Alasdair Smith is an Emeritus Professor of Economics at the University of Sussex, and is a Fellow of the UK Trade Policy Observatory.

This week  Economists for Free Trade (EfFT) suggested that if the post-Brexit UK were to embrace unilateral free trade (UFT), the net effect of Brexit would be positive rather than negative. Earlier work on unilateral free trade has focused exclusively or largely on tariff reductions – and this latest paper has the merit of recognising that border costs and non-tariff measures (NTMs) should be brought into the analysis. Unfortunately, as Jonathan Portes and Chris Giles have observed, the EfFT assumptions are not credible.[1]

In our Briefing Paper ‘Which Manufacturing Sectors are Most Vulnerable to Brexit?’, published on 6 February 2018, we used a disaggregated economic model to consider the effects of different versions of Brexit on the UK manufacturing industry. We found that for manufacturing industry as a whole (and for most manufacturing sectors), all variants of Brexit are likely to be costly, raising prices for consumers and reducing output for producers.

To evaluate the predictions of the EfFT on the potential benefits of Brexit if accompanied by unilateral free trade, we have now run a UFT Brexit scenario in our model. The fact that we consider only manufactures is helpful to the analysis, because unilateral tariff reductions have no meaning in services trade where tariffs are not applied. Trade in goods is where EfFT have their best shot.

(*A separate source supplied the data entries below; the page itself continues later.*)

(* ===== verification/PcapSpec.v ===== *)
(** * The capture file can be read back

    A reader of the classic pcap format, for either byte order, and the round
    trip: what the writer stored while the disk took every byte is exactly what
    the reader finds. *)

From S2P Require Import Prelude.
From S2P Require Import Machine.
From S2P Require Import Protocol.
From S2P Require Import PcapWriter.
#[local] Open Scope Z_scope.

Import PcapWriter.

(** ** The reader *)

Record file_header := mkFileHeader { ph_snaplen : Z; ph_linktype : Z }.
Record pcap_record := mkPcapRecord { pr_sec : Z; pr_usec : Z; pr_wirelen : Z; pr_data : list byte }.

Definition read_uint (o : byte_order) (n : nat) (bs : list byte) : option (Z * list byte) :=
  if (length bs <? n)%nat then None else Some (host_value (H := o) (take n bs), drop n bs).

(** One record: four 32-bit fields and the captured bytes. *)
Definition read_record (o : byte_order) (bs : list byte) : option (pcap_record * list byte) :=
  '(sec, bs) ← read_uint o 4 bs;
  '(usec, bs) ← read_uint o 4 bs;
  '(caplen, bs) ← read_uint o 4 bs;
  '(wirelen, bs) ← read_uint o 4 bs;
  if zlen bs <? caplen then None
  else Some (mkPcapRecord sec usec wirelen (take (Z.to_nat caplen) bs), drop (Z.to_nat caplen) bs).

Fixpoint read_records (fuel : nat) (o : byte_order) (bs : list byte) : option (list pcap_record) :=
  match bs, fuel with
  | [], _ => Some []
  | _, O => None
  | _, S fuel => '(r, bs) ← read_record o bs; rs ← read_records fuel o bs; Some (r :: rs)
  end.

(** The magic number tells the byte order of the file. *)
Definition file_order (bs : list byte) : option byte_order :=
  if host_value (H := LittleEndian) (take 4 bs) =? kPcapMagic then Some LittleEndian
  else if host_value (H := BigEndian) (take 4 bs) =? kPcapMagic then Some BigEndian
  else None.

Definition read_file (bs : list byte) : option (file_header * list pcap_record) :=
  o ← file_order bs;
  '(_, bs) ← read_uint o 4 bs;
  '(major, bs) ← read_uint o 2 bs;
  '(minor, bs) ← read_uint o 2 bs;
  '(_, bs) ← read_uint o 4 bs;
  '(_, bs) ← read_uint o 4 bs;
  '(snaplen, bs) ← read_uint o 4 bs;
  '(linktype, bs) ← read_uint o 4 bs;
  if (major =? 2) && (minor =? 4) then
    rs ← read_records (length bs) o bs; Some (mkFileHeader snaplen linktype, rs)
  else None.

(** ** The frames handed to the writer, and what it stores of them *)

Record frame := mkFrame { fr_data : list byte; fr_caplen : Z; fr_wirelen : Z; fr_ts : timeval }.

Definition readable (f : frame) : Prop :=
  0 <= f.(fr_caplen) <= zlen f.(fr_data) /\ in_u32 f.(fr_caplen) /\ in_u32 f.(fr_wirelen).

Definition stored (snaplen : Z) (f : frame) : pcap_record :=
  let n := Z.min f.(fr_caplen) snaplen in
  mkPcapRecord (u32 f.(fr_ts).(tv_sec)) (u32 f.(fr_ts).(tv_usec)) (Z.max f.(fr_wirelen) n)
    (take (Z.to_nat n) f.(fr_data)).

Section roundtrip.
Context `{H : HostOrder}.

Definition encode_fields (fields : list (nat * Z)) : list byte :=
  concat (map (fun x => host_bytes x.1 x.2) fields).

Definition encode_record (r : pcap_record) : list byte :=
  encode_fields [(4%nat, r.(pr_sec)); (4%nat, r.(pr_usec)); (4%nat, zlen r.(pr_data)); (4%nat, r.(pr_wirelen))] ++
  r.(pr_data).

Definition record_ok (r : pcap_record) : Prop :=
  in_u32 r.(pr_sec) /\ in_u32 r.(pr_usec) /\ in_u32 r.(pr_wirelen) /\ in_u32 (zlen r.(pr_data)).

Lemma read_uint_app n z k : 0 <= z < 256 ^ Z.of_nat n -> read_uint H n (host_bytes n z ++ k) = Some (z, k).
Proof.
  intros Hz. unfold read_uint. rewrite length_app, length_host_bytes.
  rewrite (proj2 (Nat.ltb_ge _ _)) by lia.
  rewrite take_app_length', drop_app_length' by (by rewrite length_host_bytes).
  by rewrite host_value_bytes, Z.mod_small.
Qed.

Lemma read_record_app r k : record_ok r -> read_record H (encode_record r ++ k) = Some (r, k).
Proof.
  intros (H1 & H2 & H3 & H4). unfold read_record, encode_record, encode_fields. simpl concat.
  rewrite app_nil_r, <-!app_assoc.
  do 4 (rewrite read_uint_app by done; cbn [mbind option_bind]).
  rewrite zlen_app, (proj2 (Z.ltb_ge _ _)) by (pose proof (zlen_nonneg k); lia).
  unfold zlen. rewrite Nat2Z.id, take_app_length, drop_app_length. by destruct r.
Qed.

Lemma read_records_concat fuel rs :
  Forall record_ok rs -> (length (concat (map encode_record rs)) <= fuel)%nat ->
  read_records fuel H (concat (map encode_record rs)) = Some rs.
Proof.
  intros Hrs. revert fuel. induction Hrs as [|r rs Hr _ IH]; intros fuel Hf; [by destruct fuel|].
  cbn [map concat] in *. rewrite length_app in Hf.
  assert (Hpos : (0 < length (encode_record r))%nat)
    by (unfold encode_record, encode_fields; simpl; rewrite !length_app, length_host_bytes; lia).
  destruct fuel as [|fuel]; [lia|].
  destruct (encode_record r ++ concat (map encode_record rs)) as [|b bs] eqn:E.
  { apply (f_equal length) in E. rewrite length_app in E. simpl in E. lia. }
  cbn [read_records]. rewrite <-E, read_record_app by done. cbn [mbind option_bind].
  by rewrite IH by lia.
Qed.

Definition header_fields (snaplen linktype : Z) : list (nat * Z) :=
  [(4%nat, kPcapMagic); (2%nat, kVersionMajor); (2%nat, kVersionMinor);
   (4%nat, 0); (4%nat, 0); (4%nat, snaplen); (4%nat, linktype)].

Lemma file_order_header k : file_order (host_bytes 4 kPcapMagic ++ k) = Some H.
Proof.
  unfold file_order. rewrite take_app_length' by (by rewrite length_host_bytes).
  unfold host_bytes, host_order. by destruct H.
Qed.

Lemma read_file_encoded snaplen linktype rs :
  in_u32 snaplen -> in_u32 linktype -> Forall record_ok rs ->
  read_file (encode_fields (header_fields snaplen linktype) ++ concat (map encode_record rs)) =
  Some (mkFileHeader snaplen linktype, rs).
Proof.
  intros Hs Hl Hrs. unfold read_file, encode_fields, header_fields. simpl concat.
  rewrite app_nil_r, <-!app_assoc, file_order_header. cbn [mbind option_bind].
  do 7 (rewrite read_uint_app by done; cbn [mbind option_bind]).
  by rewrite read_records_concat.
Qed.

(** ** The writer on any disk *)

Context (accept : Z -> Z).

(** A chain of writes that reports success wrote all its fields. *)
Lemma write_all_true fields f f' :
  write_all accept fields f = (true, f') -> content f' = content f ++ encode_fields fields.
Proof.
  revert f. induction fields as [|[n v] fields IH]; intros f E.
  { injection E as <-. by rewrite app_nil_r. }
  cbn [write_all] in E. unfold write_raw, fwrite in E.
  set (bytes := host_bytes n v) in *. destruct (Z.eqb_spec (Z.min (zlen bytes) (Z.max 0 (accept (writes f)))) (zlen bytes)) as [En|]; [|done].
  rewrite (IH _ E). cbn. rewrite En. unfold zlen. rewrite Nat2Z.id, firstn_all. by rewrite <-app_assoc.
Qed.

(** A successful [open] leaves the header of an empty capture file. *)
Lemma open_header w path linktype snaplen w' :
  open accept w true path linktype snaplen = (None, w') ->
  exists f, file_ w' = Some f /\ path_ w' = path /\ 0 <= snaplen_ w' /\
    read_file (content f) = Some (mkFileHeader (snaplen_ w') (u32 linktype), []).
Proof.
  unfold open. cbn [negb]. set (snap := if 0 <? snaplen then _ else _).
  assert (Hsnap : in_u32 snap) by (unfold snap; destruct (0 <? snaplen); [apply u32_in|done]).
  destruct (write_all _ _ _) as [[] f] eqn:Ew; cbn [negb]; [|done]. intros [= <-]. exists f.
  unfold in_u32 in Hsnap. split_and!; [done|done|cbn; lia|]. rewrite (write_all_true _ _ _ Ew). cbn.
  pose proof (read_file_encoded snap (u32 linktype) []) as Hr. cbn [map concat] in Hr. rewrite app_nil_r in Hr.
  apply Hr; [done|apply u32_in|done].
Qed.

(** ** The writer on a healthy disk *)

(** Every [fwrite] of this program (at most 2^32 - 1 bytes) is taken whole. *)
Definition healthy : Prop := forall i, 2 ^ 32 <= accept i.

Hypothesis disk : healthy.

Lemma fwrite_healthy bytes f :
  zlen bytes < 2 ^ 32 ->
  exists f', fwrite accept bytes f = (zlen bytes, f') /\ content f' = content f ++ bytes.
Proof.
  intros Hl. specialize (disk (writes f)). unfold fwrite. rewrite Z.min_l by lia. eexists. split; [done|].
  cbn. unfold zlen. by rewrite Nat2Z.id, firstn_all.
Qed.

Lemma write_all_healthy fields f :
  Forall (fun x => (x.1 <= 4)%nat) fields ->
  exists f', write_all accept fields f = (true, f') /\ content f' = content f ++ encode_fields fields.
Proof.
  intros Hn. revert f. induction Hn as [|[n v] fields Hn _ IH]; intros f.
  { exists f. split; [done|]. by rewrite app_nil_r. }
  cbn [write_all]. unfold write_raw. destruct (fwrite_healthy (host_bytes n v) f) as (f1 & -> & E1).
  { unfold zlen. rewrite length_host_bytes. simpl in Hn. lia. }
  rewrite Z.eqb_refl. destruct (IH f1) as (f2 & -> & E2). exists f2. split; [done|].
  rewrite E2, E1, <-app_assoc. done.
Qed.

Lemma write_healthy w f fr :
  file_ w = Some f -> readable fr -> 0 <= snaplen_ w ->
  exists w' f', write accept w (Some fr.(fr_data)) fr.(fr_caplen) fr.(fr_wirelen) fr.(fr_ts) = Val w' /\
    file_ w' = Some f' /\ content f' = content f ++ encode_record (stored (snaplen_ w) fr) /\
    snaplen_ w' = snaplen_ w /\ packets_ w' = incr (packets_ w).
Proof.
  intros Hf (Hc & Hc32 & Hw32) Hs. unfold write. rewrite Hf.
  replace (if snaplen_ w <? fr_caplen fr then snaplen_ w else fr_caplen fr) with (Z.min (fr_caplen fr) (snaplen_ w))
    by (destruct (Z.ltb_spec (snaplen_ w) (fr_caplen fr)); lia).
  set (n := Z.min (fr_caplen fr) (snaplen_ w)).
  replace (if fr_wirelen fr <? n then n else fr_wirelen fr) with (Z.max (fr_wirelen fr) n)
    by (destruct (Z.ltb_spec (fr_wirelen fr) n); lia).
  destruct (write_all_healthy [(4%nat, u32 (tv_sec (fr_ts fr))); (4%nat, u32 (tv_usec (fr_ts fr)));
    (4%nat, n); (4%nat, Z.max (fr_wirelen fr) n)] f) as (f1 & -> & E1); [by repeat constructor|].
  cbn [negb]. unfold rd_bytes. replace ((0 <=? 0) && (0 + n <=? zlen (fr_data fr))) with true
    by (symmetry; apply andb_true_iff; rewrite !Z.leb_le; lia).
  cbn [mbind mem_bind].
  assert (Hz : zlen (slice (fr_data fr) 0 n) = n) by (apply zlen_slice; lia).
  destruct (fwrite_healthy (slice (fr_data fr) 0 n) f1) as (f2 & -> & E2); [unfold in_u32 in *; lia|].
  rewrite Hz, Z.eqb_refl. cbn [negb].
  assert (E : content f2 = content f ++ encode_record (stored (snaplen_ w) fr)).
  { rewrite E2, E1, <-app_assoc. unfold encode_record, stored. cbn [pr_sec pr_usec pr_wirelen pr_data]. fold n.
    change (take (Z.to_nat n) (fr_data fr)) with (slice (fr_data fr) 0 n). by rewrite Hz. }
  destruct (_ =? 0); cbn; eexists _, _; (split; [done|split; [done|split_and!; done]]).
Qed.

(** The frames of a capture, written one after the other. *)
Fixpoint write_frames (w : t) (frames : list frame) : mem t :=
  match frames with
  | [] => mret w
  | fr :: frames =>
      w ← write accept w (Some fr.(fr_data)) fr.(fr_caplen) fr.(fr_wirelen) fr.(fr_ts); write_frames w frames
  end.

Lemma write_frames_healthy frames w f :
  file_ w = Some f -> Forall readable frames -> 0 <= snaplen_ w -> in_u64 (packets_ w) ->
  exists w' f', write_frames w frames = Val w' /\ file_ w' = Some f' /\
    content f' = content f ++ concat (map (fun fr => encode_record (stored (snaplen_ w) fr)) frames) /\
    packets_ w' = u64 (packets_ w + zlen frames).
Proof.
  intros Hf Hr. revert w f Hf. induction Hr as [|fr frames Hr _ IH]; intros w f Hf Hs Hp.
  { exists w, f. split_and!; [done|done|by rewrite app_nil_r|]. rewrite zlen_nil, Z.add_0_r. symmetry. by apply u64_id. }
  destruct (write_healthy w f fr Hf Hr Hs) as (w1 & f1 & E1 & Hf1 & Hc1 & Hs1 & Hp1).
  destruct (IH w1 f1 Hf1) as (w2 & f2 & E2 & Hf2 & Hc2 & Hp2); [congruence|rewrite Hp1; apply u64_in|].
  exists w2, f2. cbn [write_frames]. rewrite E1. cbn [mbind mem_bind]. split_and!; [done|done| |].
  - rewrite Hc2, Hc1, Hs1, <-app_assoc. done.
  - rewrite Hp2, Hp1, zlen_cons. unfold incr, u64. rewrite Zplus_mod_idemp_l. f_equal. lia.
Qed.
End roundtrip.

Lemma stored_ok snaplen fr : readable fr -> 0 <= snaplen -> record_ok (stored snaplen fr).
Proof.
  intros (Hc & Hc32 & Hw32) Hs. unfold record_ok, stored. cbn [pr_sec pr_usec pr_wirelen pr_data].
  rewrite zlen_take. unfold in_u32 in *. split_and!; try apply u32_in; lia.
Qed.

(** C31: Capture files round-trip. On a disk that takes every byte, opening a file,
    writing any readable frames and closing gives a file that a pcap reader (on
    a machine of either byte order) decodes to the snap length, the link type and
    exactly the stored frames: at most [snaplen] bytes of each, with a wire
    length that is never less than what is stored, and the timestamps modulo
    2^32. *)
Theorem pcap_roundtrip (H : HostOrder) accept path linktype snaplen frames :
  healthy accept -> Forall readable frames ->
  let snap := if 0 <? snaplen then u32 snaplen else 262144 in
  exists w w' f,
    open accept init true path linktype snaplen = (None, w) /\
    write_frames accept w frames = Val w' /\ packets_ w' = u64 (zlen frames) /\
    (close w').2 = Some f /\ flushed f = zlen (content f) /\
    read_file (content f) = Some (mkFileHeader snap (u32 linktype), map (stored snap) frames).
Proof.
  intros Hd Hr snap. unfold open. cbn [negb]. fold snap.
  assert (Hsnap : in_u32 snap) by (unfold snap; destruct (0 <? snaplen); [apply u32_in|done]).
  destruct (write_all_healthy accept Hd (header_fields snap (u32 linktype)) new_file) as (f0 & E0 & Hc0);
    [repeat constructor; simpl; lia|].
  unfold header_fields in E0. rewrite E0. cbn [negb]. clear E0.
  set (w := mk (Some f0) path snap 0 0). exists w.
  destruct (write_frames_healthy accept Hd frames w f0 eq_refl Hr) as (w' & f & E & Hf & Hc & Hp);
    [unfold in_u32 in Hsnap; cbn; lia|done|].
  exists w', (fflush f). split; [done|]. split; [exact E|]. unfold close. rewrite Hf.
  split_and!; [exact Hp|done|done|]. cbn [content fflush set_field].
  change (content (fflush f)) with (content f). rewrite Hc, Hc0. cbn [content new_file app].
  change (snaplen_ w) with snap. rewrite <-(map_map (stored snap) encode_record).
  apply read_file_encoded; [done|apply u32_in|]. apply Forall_map.
  eapply Forall_impl; [exact Hr|]. intros fr Hfr. apply stored_ok; [done|]. unfold in_u32 in Hsnap. lia.
Qed.

Definition two_frames : list frame :=
  [mkFrame (lit "abcdef") 4 60 (mkTimeval 7 8); mkFrame (lit "xyz") 3 2 (mkTimeval 9 10)].

Lemma pcap_roundtrip_witness :
  exists f, read_file (content f) =
    Some (mkFileHeader 65535 1, [mkPcapRecord 7 8 60 (lit "abcd"); mkPcapRecord 9 10 3 (lit "xyz")]).
Proof.
  destruct (pcap_roundtrip LittleEndian (fun _ => 2 ^ 32) [] 1 65535 two_frames) as (w & w' & f & _ & _ & _ & _ & _ & E).
  - intros i. reflexivity.
  - repeat constructor; vm_compute; intuition discriminate.
  - exists f. exact E.
Defined.

(** When the disk takes only part of a frame, the record keeps claiming all of
    it: the reader of the next frames is out of step. *)
Lemma short_write_corrupts :
  let accept := fun i => if i =? 11 then 2 else 2 ^ 32 in
  exists w w' f, open (H := LittleEndian) accept init true [] 1 65535 = (None, w) /\
    write_frames (H := LittleEndian) accept w two_frames = Val w' /\ (close w').2 = Some f /\
    packets_ w' = 1 /\ read_file (content f) = None.
Proof.
  cbv zeta. eexists _, _, _. split; [vm_compute; reflexivity|]. split; [vm_compute; reflexivity|].
  split; [vm_compute; reflexivity|]. split; vm_compute; reflexivity.
Qed.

UFT is meaningful only in the context of a hard Brexit in which the UK exits the Customs Union, the Single Market, and the FTA with the EU. The EU is not going to roll forward any of the current trade arrangements with the UK if the UK is going to remove all tariffs on agricultural products, on textiles and clothing, and on cars. Our benchmark should therefore be a hard Brexit.

What do we find? A hard Brexit with no deals with the EU or the EU’s FTA partners would raise UK prices by 5%; and that’s a simple measure of the cost of Brexit to UK consumers of manufactures. If, however, the UK were additionally to adopt unilateral free trade, the cost of Brexit would be halved, to 2.5%. But even with UFT, Brexit is costly.

On the producer side, it is widely recognised that UFT has a negative impact. We project that a hard Brexit with no UFT might reduce overall demand for UK manufactures by 5.5% (with the likelihood of larger long-run reductions as some producers decided to exit the UK). A hard Brexit plus UFT more than doubles the hit on UK manufacturing, to over 12%.

The difference between our negative projections and the positive projections of EfFT lie in how we model post-Brexit trade barriers.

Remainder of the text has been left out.